Dataset entries

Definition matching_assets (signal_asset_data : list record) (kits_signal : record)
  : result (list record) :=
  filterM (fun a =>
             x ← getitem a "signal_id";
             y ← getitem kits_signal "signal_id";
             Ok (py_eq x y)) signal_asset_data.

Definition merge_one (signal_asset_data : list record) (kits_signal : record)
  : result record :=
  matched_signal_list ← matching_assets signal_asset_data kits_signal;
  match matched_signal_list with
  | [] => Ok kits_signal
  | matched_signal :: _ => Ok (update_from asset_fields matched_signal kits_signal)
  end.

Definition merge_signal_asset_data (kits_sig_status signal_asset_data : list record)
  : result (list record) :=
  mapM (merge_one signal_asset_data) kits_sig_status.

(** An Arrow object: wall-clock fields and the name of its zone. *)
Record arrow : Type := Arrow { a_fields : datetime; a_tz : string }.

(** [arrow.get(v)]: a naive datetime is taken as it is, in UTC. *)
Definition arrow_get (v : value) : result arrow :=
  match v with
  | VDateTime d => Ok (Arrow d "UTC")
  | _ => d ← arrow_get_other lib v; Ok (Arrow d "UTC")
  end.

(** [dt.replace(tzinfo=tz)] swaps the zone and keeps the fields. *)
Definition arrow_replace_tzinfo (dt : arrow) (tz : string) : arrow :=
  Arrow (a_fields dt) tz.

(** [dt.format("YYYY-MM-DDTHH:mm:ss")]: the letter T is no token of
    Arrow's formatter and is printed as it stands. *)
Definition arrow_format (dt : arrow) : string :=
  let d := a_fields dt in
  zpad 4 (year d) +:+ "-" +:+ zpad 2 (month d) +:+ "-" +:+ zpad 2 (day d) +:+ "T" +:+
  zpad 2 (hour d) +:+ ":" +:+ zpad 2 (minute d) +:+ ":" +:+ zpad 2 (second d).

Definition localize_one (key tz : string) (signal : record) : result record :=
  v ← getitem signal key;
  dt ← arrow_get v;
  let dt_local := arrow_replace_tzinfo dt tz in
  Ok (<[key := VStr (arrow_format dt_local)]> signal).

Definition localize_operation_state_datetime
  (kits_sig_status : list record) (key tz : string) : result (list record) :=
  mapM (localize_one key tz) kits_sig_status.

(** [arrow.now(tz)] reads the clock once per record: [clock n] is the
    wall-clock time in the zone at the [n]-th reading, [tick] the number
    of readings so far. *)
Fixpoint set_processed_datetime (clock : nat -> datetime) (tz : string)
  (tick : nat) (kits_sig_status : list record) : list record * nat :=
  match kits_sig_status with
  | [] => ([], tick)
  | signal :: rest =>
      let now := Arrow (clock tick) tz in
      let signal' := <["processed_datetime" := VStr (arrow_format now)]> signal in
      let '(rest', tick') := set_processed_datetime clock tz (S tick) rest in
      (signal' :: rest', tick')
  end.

---

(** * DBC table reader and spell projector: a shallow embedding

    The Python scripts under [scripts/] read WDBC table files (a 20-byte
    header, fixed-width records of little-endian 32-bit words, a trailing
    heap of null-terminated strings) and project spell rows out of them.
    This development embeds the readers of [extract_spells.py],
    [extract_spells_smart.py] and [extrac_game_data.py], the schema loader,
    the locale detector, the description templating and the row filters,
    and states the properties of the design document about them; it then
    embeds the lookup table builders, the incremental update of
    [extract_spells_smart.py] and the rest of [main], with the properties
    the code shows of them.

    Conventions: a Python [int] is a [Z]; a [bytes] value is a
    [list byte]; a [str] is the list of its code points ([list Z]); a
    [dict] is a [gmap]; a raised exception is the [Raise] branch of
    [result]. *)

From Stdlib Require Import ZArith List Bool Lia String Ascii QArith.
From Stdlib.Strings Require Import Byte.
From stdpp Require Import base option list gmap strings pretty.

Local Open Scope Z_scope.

---

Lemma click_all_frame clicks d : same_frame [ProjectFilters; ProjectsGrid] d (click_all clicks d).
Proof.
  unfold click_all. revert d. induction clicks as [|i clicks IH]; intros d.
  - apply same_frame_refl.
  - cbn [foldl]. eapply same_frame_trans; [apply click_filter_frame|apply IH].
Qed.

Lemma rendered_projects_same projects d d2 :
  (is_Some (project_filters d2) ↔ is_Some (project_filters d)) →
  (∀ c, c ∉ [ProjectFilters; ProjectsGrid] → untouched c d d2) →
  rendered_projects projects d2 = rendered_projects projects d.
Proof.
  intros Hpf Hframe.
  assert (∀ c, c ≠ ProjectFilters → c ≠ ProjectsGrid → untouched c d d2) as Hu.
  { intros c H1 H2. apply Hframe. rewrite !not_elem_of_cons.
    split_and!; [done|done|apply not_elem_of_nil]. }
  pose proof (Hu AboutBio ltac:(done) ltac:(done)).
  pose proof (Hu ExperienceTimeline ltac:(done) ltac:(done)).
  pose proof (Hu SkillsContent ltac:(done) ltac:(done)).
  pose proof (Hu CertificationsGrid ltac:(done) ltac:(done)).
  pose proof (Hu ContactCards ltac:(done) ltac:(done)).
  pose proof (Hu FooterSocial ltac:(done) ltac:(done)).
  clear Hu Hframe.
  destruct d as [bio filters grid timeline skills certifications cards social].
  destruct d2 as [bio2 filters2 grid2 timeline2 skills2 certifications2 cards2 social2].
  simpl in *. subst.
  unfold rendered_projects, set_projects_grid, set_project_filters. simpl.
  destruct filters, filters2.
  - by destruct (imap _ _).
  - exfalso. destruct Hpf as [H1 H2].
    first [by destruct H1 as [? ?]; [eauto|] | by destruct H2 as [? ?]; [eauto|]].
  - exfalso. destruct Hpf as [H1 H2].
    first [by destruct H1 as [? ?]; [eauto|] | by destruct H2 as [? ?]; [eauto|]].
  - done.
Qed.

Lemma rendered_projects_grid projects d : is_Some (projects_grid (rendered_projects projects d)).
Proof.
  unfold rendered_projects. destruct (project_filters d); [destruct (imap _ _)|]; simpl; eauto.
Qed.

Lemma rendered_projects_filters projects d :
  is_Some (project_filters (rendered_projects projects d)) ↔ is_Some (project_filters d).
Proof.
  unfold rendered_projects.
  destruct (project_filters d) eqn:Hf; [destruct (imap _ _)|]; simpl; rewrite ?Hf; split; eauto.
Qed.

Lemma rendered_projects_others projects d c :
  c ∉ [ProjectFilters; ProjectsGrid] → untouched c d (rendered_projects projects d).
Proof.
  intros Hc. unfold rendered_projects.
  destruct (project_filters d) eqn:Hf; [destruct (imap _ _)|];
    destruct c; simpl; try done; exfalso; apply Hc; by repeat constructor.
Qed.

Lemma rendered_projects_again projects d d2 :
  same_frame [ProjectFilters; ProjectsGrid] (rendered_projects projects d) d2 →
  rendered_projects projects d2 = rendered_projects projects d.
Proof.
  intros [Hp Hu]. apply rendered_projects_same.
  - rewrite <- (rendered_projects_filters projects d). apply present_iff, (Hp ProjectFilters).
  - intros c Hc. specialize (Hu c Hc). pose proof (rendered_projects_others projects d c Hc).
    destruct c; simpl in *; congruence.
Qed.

◆ **WORK REQUEST**: Using the entries above, give again exactly the lines from the line holding "Definition matching_assets (signal_asset_data" through the line holding "mapM (localize_one key tz) kits_sig_status.". Include both end lines and nothing else.

◆ **ANSWER BOX**:
Definition matching_assets (signal_asset_data : list record) (kits_signal : record)
  : result (list record) :=
  filterM (fun a =>
             x ← getitem a "signal_id";
             y ← getitem kits_signal "signal_id";
             Ok (py_eq x y)) signal_asset_data.

Definition merge_one (signal_asset_data : list record) (kits_signal : record)
  : result record :=
  matched_signal_list ← matching_assets signal_asset_data kits_signal;
  match matched_signal_list with
  | [] => Ok kits_signal
  | matched_signal :: _ => Ok (update_from asset_fields matched_signal kits_signal)
  end.

Definition merge_signal_asset_data (kits_sig_status signal_asset_data : list record)
  : result (list record) :=
  mapM (merge_one signal_asset_data) kits_sig_status.

(** An Arrow object: wall-clock fields and the name of its zone. *)
Record arrow : Type := Arrow { a_fields : datetime; a_tz : string }.

(** [arrow.get(v)]: a naive datetime is taken as it is, in UTC. *)
Definition arrow_get (v : value) : result arrow :=
  match v with
  | VDateTime d => Ok (Arrow d "UTC")
  | _ => d ← arrow_get_other lib v; Ok (Arrow d "UTC")
  end.

(** [dt.replace(tzinfo=tz)] swaps the zone and keeps the fields. *)
Definition arrow_replace_tzinfo (dt : arrow) (tz : string) : arrow :=
  Arrow (a_fields dt) tz.

(** [dt.format("YYYY-MM-DDTHH:mm:ss")]: the letter T is no token of
    Arrow's formatter and is printed as it stands. *)
Definition arrow_format (dt : arrow) : string :=
  let d := a_fields dt in
  zpad 4 (year d) +:+ "-" +:+ zpad 2 (month d) +:+ "-" +:+ zpad 2 (day d) +:+ "T" +:+
  zpad 2 (hour d) +:+ ":" +:+ zpad 2 (minute d) +:+ ":" +:+ zpad 2 (second d).

Definition localize_one (key tz : string) (signal : record) : result record :=
  v ← getitem signal key;
  dt ← arrow_get v;
  let dt_local := arrow_replace_tzinfo dt tz in
  Ok (<[key := VStr (arrow_format dt_local)]> signal).

Definition localize_operation_state_datetime
  (kits_sig_status : list record) (key tz : string) : result (list record) :=
  mapM (localize_one key tz) kits_sig_status.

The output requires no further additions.